__Excerpts from a dataset__:
---*---
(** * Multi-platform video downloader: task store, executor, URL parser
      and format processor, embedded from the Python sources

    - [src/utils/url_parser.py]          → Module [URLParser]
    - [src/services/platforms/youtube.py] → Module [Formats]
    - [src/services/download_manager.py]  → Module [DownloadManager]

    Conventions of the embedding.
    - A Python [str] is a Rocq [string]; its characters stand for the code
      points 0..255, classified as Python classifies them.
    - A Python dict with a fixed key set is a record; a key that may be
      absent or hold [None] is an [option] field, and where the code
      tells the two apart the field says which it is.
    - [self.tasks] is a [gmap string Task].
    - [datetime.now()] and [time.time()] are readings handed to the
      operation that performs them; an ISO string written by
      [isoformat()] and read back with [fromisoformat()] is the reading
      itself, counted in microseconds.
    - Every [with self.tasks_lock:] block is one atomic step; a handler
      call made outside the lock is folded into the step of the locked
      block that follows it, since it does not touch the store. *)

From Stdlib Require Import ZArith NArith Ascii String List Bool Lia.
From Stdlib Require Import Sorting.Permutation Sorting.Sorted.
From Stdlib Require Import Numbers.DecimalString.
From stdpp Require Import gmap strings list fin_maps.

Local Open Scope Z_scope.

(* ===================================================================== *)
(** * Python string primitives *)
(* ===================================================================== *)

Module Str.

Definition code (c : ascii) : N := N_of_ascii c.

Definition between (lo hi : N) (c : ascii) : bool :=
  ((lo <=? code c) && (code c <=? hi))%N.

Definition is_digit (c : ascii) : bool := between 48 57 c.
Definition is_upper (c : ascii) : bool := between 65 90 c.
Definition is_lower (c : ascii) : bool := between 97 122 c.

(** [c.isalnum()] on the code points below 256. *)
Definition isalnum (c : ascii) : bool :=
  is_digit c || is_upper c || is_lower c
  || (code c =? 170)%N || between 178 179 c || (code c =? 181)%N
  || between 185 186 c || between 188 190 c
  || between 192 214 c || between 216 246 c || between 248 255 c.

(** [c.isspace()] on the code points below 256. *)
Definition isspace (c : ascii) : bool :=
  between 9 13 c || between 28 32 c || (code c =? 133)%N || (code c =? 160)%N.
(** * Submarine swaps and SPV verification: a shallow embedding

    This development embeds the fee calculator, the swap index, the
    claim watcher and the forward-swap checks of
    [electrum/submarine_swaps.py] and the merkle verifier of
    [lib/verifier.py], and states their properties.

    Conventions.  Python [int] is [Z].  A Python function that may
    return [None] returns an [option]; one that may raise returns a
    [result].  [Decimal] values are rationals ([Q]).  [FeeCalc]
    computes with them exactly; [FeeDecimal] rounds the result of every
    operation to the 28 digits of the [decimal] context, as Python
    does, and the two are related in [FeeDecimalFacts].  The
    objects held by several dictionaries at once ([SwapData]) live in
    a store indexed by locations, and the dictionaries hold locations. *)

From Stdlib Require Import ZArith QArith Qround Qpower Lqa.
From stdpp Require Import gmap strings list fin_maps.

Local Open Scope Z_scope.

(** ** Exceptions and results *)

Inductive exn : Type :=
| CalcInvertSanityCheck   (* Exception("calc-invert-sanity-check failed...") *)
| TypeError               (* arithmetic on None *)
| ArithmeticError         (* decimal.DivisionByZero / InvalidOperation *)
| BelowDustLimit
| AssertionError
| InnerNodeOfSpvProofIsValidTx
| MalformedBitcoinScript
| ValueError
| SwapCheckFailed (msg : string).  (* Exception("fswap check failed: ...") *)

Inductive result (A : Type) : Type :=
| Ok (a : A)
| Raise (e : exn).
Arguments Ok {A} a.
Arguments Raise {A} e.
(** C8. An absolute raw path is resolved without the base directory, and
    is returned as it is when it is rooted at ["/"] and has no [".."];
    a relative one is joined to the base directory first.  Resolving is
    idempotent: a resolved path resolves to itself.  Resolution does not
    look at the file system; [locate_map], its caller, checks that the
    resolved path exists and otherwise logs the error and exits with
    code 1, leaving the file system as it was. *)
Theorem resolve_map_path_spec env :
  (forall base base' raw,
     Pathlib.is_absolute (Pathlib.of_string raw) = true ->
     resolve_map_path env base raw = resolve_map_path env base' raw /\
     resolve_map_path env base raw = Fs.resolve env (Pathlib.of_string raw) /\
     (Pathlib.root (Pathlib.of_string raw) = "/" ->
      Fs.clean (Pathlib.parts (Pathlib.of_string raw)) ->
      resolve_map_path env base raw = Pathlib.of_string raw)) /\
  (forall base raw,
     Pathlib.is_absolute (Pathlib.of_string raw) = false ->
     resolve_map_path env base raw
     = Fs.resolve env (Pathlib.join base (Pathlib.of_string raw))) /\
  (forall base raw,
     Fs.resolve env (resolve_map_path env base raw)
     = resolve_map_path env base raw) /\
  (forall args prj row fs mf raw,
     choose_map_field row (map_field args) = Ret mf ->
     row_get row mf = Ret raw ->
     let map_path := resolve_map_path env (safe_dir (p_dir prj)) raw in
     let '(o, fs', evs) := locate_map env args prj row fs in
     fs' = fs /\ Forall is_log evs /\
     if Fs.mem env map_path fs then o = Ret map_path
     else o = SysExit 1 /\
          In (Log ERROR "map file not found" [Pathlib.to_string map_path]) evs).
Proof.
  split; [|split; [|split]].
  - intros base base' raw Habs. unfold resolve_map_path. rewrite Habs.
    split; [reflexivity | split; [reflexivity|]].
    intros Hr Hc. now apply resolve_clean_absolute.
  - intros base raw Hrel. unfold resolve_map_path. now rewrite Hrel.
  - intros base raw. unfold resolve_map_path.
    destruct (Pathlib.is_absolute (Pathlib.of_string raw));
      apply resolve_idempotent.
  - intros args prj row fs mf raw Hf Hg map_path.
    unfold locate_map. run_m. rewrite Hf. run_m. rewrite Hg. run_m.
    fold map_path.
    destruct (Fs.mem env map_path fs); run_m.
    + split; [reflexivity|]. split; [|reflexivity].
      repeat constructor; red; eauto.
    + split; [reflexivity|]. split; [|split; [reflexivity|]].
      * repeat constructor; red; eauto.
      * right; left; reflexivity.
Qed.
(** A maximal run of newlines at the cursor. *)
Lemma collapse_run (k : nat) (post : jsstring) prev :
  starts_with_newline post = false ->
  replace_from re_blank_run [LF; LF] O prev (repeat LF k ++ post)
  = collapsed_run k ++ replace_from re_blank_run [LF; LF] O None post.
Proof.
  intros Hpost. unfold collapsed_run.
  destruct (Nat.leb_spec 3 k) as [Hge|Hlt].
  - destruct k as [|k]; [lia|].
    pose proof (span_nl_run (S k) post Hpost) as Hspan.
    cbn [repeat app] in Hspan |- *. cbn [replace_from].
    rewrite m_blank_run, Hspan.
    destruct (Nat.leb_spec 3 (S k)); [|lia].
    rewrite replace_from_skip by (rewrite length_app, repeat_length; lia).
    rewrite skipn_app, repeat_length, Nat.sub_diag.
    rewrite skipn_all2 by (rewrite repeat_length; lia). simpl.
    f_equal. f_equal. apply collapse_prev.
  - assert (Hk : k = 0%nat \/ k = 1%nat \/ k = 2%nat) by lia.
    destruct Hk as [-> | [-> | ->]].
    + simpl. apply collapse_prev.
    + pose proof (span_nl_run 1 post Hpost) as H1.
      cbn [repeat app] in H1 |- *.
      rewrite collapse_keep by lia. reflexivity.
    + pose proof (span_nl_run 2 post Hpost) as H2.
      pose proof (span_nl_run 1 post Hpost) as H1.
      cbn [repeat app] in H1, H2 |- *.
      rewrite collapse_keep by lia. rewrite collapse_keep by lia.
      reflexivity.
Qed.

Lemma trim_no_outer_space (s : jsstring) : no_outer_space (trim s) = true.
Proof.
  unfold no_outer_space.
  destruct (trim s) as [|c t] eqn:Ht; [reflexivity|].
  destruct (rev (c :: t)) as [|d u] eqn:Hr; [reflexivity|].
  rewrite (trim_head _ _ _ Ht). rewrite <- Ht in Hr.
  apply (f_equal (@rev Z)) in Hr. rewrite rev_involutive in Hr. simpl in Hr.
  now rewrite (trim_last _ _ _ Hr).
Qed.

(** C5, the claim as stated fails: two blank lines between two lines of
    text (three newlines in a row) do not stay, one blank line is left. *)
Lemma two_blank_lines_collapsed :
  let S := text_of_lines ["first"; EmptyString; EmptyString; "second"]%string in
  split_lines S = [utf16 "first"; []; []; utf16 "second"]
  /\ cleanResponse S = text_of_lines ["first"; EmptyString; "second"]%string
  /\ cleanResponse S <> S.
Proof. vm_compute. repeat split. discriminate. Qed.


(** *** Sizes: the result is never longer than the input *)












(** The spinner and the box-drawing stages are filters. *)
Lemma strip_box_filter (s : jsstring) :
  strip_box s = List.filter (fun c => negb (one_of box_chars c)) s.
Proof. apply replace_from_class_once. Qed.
---*---
__PROBLEM TO SOLVE__: Repeat word for word from the line holding "(** The spinner" down to the last line above, including both.

__SOLUTION FOR THIS EXERCISE__:
(** The spinner and the box-drawing stages are filters. *)
Lemma strip_box_filter (s : jsstring) :
  strip_box s = List.filter (fun c => negb (one_of box_chars c)) s.
Proof. apply replace_from_class_once. Qed.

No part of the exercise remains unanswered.